What to work on: From the data below, return each line in which the string "Hrun" is found.

Data records:

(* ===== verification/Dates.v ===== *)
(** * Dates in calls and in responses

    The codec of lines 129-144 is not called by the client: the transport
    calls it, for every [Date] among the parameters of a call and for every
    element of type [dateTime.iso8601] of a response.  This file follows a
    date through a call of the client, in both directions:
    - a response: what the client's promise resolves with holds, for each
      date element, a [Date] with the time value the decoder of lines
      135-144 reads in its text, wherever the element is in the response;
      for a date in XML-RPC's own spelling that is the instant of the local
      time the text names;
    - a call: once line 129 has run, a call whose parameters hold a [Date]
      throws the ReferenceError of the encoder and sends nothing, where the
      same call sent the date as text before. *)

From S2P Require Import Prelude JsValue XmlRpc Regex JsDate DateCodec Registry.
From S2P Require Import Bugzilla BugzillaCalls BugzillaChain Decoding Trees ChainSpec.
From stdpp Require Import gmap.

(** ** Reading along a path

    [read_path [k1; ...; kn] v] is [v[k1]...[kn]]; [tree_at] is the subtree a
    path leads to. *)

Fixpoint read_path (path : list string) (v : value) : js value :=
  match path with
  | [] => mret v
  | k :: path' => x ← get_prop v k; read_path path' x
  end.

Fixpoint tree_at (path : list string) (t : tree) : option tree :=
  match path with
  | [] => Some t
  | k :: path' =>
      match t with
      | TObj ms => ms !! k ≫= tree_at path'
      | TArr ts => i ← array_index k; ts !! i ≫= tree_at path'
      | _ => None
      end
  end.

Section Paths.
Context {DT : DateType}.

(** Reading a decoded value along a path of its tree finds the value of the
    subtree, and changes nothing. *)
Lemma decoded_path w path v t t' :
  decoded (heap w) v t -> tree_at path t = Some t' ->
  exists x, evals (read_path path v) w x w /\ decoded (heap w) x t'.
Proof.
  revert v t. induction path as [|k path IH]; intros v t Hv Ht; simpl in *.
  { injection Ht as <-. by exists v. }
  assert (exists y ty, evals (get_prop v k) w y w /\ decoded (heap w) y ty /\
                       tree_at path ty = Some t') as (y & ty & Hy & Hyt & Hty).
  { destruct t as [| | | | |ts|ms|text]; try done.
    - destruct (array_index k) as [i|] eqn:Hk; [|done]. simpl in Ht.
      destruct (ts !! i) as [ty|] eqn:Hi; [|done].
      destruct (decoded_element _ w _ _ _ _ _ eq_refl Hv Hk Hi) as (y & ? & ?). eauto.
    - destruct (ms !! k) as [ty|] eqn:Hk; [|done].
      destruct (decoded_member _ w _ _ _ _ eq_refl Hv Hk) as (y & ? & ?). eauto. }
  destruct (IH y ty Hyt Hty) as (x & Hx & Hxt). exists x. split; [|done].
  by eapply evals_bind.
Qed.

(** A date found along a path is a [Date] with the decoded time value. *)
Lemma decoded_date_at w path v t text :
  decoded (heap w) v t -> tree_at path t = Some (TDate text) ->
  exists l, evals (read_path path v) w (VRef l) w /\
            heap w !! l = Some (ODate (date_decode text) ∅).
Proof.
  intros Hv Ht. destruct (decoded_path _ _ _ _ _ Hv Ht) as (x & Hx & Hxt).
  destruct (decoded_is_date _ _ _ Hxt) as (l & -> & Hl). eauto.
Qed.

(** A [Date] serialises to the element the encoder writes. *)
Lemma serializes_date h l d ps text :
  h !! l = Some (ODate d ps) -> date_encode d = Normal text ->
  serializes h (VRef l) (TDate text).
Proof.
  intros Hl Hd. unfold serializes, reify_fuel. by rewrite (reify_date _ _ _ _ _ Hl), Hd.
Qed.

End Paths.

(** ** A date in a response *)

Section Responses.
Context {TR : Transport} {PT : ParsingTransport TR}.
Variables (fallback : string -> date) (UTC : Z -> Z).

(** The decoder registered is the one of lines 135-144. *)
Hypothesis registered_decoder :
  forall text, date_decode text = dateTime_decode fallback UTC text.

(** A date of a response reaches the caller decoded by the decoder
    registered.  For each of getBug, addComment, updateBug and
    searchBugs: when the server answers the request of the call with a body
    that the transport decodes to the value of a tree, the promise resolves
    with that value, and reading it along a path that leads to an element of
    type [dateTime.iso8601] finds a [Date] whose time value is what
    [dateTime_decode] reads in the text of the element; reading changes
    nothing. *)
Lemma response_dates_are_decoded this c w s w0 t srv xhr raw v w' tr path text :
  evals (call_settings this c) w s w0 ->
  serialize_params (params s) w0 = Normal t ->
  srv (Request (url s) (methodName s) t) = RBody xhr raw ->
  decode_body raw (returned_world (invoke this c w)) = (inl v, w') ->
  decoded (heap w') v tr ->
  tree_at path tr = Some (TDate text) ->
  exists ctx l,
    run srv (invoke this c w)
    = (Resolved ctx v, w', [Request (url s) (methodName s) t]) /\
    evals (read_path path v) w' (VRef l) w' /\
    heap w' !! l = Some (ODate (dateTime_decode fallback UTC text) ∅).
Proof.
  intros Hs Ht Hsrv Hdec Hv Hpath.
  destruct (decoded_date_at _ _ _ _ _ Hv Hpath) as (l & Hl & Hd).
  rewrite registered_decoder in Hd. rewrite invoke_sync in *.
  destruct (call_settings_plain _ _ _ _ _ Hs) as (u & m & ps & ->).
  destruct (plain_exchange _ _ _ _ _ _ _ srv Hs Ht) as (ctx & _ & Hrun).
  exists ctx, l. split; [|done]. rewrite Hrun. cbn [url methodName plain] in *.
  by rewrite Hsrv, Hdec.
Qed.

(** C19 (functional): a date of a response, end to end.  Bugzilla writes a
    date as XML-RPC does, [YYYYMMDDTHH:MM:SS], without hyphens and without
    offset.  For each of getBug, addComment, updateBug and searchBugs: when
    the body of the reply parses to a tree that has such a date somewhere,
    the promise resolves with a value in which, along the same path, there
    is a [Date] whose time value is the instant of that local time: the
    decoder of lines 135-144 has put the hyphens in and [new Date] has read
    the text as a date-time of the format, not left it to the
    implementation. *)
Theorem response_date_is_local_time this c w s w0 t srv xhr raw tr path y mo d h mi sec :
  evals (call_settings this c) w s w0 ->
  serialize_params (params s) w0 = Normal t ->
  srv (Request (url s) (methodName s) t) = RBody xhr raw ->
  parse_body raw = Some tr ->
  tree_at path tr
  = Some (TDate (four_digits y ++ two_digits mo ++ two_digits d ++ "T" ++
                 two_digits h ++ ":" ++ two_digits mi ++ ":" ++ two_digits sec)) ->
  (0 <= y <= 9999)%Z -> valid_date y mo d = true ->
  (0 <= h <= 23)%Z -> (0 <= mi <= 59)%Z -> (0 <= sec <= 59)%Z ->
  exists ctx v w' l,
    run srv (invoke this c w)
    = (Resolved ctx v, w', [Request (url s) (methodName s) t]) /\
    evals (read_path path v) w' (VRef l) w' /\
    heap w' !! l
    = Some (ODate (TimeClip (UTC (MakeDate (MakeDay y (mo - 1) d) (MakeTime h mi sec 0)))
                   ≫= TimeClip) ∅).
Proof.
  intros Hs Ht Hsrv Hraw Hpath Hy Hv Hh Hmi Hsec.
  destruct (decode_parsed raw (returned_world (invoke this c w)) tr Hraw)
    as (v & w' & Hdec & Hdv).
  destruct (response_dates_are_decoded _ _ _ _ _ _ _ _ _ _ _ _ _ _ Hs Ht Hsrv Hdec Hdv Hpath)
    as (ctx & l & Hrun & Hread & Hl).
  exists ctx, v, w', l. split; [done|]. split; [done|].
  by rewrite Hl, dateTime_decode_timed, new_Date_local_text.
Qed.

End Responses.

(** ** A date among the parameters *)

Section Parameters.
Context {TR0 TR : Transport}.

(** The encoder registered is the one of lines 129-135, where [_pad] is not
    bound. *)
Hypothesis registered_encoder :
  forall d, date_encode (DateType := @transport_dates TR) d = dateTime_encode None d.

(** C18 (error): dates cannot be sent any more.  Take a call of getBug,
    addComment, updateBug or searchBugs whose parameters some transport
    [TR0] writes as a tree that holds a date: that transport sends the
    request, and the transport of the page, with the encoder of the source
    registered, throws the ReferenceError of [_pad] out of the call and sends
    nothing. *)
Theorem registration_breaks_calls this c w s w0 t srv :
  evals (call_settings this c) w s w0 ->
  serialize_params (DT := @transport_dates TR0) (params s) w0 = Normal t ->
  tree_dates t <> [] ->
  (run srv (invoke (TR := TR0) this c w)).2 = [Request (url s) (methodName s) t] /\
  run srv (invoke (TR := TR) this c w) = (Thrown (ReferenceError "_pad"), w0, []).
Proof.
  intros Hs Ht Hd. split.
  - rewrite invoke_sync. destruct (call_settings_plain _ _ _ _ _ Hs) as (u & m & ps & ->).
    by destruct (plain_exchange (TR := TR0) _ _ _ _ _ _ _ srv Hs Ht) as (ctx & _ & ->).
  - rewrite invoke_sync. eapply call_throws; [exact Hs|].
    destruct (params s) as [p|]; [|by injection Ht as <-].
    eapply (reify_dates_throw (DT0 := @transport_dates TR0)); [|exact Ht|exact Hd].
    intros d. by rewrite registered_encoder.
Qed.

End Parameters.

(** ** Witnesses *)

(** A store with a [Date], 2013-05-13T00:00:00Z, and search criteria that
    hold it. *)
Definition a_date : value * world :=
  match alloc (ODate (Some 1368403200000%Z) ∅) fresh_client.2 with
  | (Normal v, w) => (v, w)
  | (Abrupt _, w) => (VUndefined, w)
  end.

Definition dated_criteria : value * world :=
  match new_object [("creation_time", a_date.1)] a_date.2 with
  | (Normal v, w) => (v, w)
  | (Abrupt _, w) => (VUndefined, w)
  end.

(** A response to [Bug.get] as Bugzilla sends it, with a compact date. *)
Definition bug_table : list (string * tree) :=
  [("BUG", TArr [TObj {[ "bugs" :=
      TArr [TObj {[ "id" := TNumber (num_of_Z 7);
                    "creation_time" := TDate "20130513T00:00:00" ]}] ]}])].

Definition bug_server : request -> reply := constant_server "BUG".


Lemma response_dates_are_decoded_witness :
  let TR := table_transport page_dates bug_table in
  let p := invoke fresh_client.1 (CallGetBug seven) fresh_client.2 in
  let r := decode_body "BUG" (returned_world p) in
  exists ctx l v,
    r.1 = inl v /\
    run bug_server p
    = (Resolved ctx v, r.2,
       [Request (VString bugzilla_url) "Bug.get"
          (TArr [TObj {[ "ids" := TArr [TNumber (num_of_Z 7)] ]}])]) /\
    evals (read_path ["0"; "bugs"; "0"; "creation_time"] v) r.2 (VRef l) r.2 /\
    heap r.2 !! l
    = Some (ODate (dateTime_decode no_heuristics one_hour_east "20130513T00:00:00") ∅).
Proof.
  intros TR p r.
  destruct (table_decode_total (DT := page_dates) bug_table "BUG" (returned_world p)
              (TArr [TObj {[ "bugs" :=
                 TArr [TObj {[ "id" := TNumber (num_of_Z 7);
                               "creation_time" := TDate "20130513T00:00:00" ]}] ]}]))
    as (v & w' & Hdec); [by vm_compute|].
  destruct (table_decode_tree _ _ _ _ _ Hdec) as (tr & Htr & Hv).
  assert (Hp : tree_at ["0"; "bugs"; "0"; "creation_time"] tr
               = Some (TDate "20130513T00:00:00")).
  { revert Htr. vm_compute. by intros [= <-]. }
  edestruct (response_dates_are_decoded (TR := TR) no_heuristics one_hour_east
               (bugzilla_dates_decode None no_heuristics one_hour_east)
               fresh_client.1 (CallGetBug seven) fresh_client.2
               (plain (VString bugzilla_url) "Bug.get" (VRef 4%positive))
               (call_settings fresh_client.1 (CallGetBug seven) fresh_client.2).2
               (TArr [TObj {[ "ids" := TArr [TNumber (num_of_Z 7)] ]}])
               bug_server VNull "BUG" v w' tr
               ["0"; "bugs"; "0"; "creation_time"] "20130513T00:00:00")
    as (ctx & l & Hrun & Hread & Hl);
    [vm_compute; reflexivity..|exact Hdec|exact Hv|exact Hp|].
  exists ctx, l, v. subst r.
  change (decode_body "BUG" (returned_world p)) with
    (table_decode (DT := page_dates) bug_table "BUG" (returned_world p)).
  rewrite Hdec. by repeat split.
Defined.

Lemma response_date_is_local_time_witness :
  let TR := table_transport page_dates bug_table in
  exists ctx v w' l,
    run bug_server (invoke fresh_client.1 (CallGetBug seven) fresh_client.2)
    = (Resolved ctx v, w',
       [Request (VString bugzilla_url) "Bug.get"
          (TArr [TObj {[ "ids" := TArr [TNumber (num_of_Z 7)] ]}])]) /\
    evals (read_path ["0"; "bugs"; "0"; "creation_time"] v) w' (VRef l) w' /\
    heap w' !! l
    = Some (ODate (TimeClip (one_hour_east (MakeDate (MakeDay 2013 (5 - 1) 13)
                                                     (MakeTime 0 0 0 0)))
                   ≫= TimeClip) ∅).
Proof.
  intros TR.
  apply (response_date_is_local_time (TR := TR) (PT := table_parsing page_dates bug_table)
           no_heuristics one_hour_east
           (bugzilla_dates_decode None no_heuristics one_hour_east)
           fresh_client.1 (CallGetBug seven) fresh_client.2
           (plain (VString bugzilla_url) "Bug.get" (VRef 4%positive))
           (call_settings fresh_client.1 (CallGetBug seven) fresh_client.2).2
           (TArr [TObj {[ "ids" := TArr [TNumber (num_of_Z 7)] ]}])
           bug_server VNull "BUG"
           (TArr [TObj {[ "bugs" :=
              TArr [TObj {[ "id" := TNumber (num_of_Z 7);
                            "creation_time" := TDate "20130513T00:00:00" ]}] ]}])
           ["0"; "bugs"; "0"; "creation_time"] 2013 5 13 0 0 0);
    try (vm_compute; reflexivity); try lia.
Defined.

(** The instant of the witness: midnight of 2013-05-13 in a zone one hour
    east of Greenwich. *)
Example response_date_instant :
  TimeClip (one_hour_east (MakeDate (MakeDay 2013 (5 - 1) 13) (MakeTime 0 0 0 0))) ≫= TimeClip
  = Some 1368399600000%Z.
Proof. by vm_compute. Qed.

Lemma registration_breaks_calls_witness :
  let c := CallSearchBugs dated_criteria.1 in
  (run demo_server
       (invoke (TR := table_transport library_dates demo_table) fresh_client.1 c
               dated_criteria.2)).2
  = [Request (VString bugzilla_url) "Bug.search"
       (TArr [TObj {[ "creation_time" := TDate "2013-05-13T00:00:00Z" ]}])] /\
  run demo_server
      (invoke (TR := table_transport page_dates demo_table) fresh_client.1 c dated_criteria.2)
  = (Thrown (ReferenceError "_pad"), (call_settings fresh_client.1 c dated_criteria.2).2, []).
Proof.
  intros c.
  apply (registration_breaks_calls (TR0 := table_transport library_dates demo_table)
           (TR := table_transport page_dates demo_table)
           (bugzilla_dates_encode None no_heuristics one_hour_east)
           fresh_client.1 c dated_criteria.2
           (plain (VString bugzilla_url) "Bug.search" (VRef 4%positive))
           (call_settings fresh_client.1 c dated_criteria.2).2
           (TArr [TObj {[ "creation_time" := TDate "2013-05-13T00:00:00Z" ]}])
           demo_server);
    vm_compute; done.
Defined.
---
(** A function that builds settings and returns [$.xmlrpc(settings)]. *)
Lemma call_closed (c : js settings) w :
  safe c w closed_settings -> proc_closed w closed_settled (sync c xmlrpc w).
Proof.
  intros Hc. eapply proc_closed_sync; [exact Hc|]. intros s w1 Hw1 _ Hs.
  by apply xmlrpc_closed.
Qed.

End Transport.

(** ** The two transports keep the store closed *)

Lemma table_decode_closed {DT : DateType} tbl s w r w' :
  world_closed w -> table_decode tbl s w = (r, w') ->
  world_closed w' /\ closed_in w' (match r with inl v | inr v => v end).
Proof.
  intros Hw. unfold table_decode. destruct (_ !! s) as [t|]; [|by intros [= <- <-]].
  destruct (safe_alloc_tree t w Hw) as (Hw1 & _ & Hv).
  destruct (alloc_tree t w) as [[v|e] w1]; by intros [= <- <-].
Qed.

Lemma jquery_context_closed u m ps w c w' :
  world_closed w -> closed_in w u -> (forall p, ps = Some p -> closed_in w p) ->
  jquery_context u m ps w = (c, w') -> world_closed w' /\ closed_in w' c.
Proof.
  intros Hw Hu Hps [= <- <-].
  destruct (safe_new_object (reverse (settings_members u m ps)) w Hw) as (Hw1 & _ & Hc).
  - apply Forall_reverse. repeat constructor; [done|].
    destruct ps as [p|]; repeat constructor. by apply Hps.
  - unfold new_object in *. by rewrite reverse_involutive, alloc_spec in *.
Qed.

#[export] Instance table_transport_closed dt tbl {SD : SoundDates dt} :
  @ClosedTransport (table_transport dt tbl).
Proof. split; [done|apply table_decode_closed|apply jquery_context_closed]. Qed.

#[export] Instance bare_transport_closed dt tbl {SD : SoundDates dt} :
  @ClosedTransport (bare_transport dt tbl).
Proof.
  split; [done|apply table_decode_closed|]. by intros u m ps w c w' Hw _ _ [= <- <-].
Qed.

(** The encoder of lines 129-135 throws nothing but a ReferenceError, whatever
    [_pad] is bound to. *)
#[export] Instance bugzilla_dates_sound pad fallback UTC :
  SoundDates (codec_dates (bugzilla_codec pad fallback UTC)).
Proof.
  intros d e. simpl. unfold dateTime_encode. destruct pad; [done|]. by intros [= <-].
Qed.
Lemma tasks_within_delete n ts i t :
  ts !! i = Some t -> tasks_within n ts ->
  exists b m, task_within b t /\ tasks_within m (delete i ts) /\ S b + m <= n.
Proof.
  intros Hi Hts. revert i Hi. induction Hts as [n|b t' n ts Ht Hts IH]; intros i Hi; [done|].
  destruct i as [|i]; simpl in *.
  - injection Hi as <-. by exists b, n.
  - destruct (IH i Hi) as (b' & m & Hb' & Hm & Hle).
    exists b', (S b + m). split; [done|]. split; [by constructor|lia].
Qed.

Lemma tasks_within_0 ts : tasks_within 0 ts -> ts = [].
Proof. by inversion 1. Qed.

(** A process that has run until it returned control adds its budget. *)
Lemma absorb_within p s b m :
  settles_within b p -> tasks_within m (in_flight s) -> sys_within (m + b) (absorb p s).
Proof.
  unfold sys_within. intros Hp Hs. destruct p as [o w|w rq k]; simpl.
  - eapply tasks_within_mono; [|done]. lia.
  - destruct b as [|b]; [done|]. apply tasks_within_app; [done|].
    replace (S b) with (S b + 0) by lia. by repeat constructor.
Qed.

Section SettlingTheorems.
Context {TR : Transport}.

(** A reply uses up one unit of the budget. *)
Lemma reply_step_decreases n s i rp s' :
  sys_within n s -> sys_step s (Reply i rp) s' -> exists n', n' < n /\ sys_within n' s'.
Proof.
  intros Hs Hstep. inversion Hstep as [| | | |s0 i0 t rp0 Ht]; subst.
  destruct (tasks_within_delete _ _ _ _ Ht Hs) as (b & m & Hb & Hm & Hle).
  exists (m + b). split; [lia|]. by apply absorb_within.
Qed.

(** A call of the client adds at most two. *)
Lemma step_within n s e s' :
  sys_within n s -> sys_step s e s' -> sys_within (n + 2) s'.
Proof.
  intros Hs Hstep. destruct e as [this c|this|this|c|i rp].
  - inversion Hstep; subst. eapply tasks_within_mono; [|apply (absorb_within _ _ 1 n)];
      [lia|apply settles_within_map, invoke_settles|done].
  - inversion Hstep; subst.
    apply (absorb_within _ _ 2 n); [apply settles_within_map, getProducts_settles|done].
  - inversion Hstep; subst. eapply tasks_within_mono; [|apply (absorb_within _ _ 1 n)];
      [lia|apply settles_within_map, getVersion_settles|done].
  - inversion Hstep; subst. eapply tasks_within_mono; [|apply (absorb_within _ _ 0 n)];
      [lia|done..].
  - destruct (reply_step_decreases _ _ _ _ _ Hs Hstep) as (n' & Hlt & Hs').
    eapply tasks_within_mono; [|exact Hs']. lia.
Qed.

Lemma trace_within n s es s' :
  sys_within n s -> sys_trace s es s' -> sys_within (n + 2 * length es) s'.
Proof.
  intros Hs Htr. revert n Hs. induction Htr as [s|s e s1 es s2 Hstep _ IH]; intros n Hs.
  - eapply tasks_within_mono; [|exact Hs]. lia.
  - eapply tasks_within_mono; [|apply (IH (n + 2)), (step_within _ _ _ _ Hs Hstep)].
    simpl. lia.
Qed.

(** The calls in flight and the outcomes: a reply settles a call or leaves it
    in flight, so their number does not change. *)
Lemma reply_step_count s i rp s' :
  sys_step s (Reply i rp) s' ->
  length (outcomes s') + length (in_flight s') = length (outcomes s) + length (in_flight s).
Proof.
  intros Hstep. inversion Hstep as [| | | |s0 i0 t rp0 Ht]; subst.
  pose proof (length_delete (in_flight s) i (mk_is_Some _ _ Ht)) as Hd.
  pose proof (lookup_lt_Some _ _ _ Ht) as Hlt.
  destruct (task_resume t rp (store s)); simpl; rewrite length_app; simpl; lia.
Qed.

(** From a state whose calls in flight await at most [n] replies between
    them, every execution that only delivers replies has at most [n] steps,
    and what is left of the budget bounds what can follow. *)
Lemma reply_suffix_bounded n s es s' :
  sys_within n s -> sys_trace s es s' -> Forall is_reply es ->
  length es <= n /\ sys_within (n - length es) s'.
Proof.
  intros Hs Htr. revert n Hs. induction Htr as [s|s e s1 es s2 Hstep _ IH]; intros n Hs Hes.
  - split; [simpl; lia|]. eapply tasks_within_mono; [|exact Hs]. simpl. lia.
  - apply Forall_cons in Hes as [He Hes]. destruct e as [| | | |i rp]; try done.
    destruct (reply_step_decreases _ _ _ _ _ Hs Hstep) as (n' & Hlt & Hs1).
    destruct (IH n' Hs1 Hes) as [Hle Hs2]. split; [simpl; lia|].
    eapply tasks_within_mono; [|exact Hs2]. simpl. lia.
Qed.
==
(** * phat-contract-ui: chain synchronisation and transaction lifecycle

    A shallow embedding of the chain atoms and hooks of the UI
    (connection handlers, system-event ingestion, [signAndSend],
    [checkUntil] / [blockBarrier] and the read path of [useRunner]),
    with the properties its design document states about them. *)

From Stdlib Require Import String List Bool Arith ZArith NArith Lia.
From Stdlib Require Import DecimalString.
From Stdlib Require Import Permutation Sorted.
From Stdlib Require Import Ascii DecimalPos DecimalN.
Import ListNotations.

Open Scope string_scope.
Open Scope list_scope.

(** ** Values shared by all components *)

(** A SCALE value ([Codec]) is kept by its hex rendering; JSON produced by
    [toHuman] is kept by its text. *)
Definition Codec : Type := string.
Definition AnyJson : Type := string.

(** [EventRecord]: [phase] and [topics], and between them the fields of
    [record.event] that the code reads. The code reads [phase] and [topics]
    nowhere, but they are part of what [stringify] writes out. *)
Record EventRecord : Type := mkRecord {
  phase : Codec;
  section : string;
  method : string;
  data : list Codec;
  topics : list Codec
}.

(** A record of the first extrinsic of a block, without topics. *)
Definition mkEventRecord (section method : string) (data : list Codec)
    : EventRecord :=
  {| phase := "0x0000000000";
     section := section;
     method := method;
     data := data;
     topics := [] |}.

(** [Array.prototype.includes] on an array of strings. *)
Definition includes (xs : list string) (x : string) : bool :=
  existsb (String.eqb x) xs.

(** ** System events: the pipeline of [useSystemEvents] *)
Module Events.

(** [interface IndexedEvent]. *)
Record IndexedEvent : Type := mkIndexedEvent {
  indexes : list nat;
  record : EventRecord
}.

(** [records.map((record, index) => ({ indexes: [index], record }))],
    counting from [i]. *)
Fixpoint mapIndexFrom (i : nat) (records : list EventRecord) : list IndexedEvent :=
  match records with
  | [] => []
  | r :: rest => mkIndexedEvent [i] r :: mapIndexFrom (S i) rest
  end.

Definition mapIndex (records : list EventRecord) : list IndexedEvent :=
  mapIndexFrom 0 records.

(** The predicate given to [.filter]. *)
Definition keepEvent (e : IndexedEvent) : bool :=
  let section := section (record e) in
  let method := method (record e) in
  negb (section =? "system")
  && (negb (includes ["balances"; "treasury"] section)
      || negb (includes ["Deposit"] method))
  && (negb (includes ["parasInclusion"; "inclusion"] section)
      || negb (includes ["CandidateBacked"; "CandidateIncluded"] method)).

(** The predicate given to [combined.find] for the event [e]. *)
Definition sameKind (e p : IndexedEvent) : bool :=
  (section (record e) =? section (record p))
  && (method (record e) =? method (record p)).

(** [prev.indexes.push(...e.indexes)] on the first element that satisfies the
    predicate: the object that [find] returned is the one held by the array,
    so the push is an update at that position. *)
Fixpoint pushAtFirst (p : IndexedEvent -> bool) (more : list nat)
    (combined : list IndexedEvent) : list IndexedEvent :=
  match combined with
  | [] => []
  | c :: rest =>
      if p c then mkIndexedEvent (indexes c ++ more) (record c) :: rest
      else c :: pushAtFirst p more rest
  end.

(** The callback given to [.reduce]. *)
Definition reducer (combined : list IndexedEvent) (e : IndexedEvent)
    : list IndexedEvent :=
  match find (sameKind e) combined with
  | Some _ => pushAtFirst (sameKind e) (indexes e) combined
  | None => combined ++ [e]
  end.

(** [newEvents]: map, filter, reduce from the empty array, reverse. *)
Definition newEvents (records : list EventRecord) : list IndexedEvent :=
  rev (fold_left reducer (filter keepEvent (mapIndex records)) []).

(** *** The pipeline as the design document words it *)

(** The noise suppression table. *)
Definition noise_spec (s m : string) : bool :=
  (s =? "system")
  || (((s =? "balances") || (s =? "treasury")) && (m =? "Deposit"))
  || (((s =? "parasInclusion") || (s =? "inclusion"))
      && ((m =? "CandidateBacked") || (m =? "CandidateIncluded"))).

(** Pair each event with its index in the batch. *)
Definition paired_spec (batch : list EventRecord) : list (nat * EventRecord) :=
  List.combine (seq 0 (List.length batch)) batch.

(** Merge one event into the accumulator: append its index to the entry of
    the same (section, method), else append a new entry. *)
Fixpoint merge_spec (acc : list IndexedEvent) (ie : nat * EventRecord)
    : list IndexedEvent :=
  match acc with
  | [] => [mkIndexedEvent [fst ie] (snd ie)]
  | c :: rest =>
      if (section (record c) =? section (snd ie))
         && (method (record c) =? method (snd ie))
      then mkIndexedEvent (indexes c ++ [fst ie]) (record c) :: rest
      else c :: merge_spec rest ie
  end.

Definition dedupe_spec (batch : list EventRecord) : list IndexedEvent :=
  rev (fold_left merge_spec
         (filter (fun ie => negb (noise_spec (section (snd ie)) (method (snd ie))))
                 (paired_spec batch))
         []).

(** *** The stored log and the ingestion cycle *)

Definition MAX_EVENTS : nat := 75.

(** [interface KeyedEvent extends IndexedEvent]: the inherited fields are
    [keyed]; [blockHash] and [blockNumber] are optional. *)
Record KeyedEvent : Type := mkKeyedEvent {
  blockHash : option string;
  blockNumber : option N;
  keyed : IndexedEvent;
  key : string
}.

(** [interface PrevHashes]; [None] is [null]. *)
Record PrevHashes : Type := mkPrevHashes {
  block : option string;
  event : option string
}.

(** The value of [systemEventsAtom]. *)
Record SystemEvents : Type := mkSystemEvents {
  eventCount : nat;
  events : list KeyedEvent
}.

Exercise solution:
  destruct (plain_exchange _ _ _ _ _ _ _ srv Hs Ht) as (ctx & _ & Hrun).
  exists ctx, l. split; [|done]. rewrite Hrun. cbn [url methodName plain] in *.
    as (ctx & l & Hrun & Hread & Hl).
    as (ctx & l & Hrun & Hread & Hl);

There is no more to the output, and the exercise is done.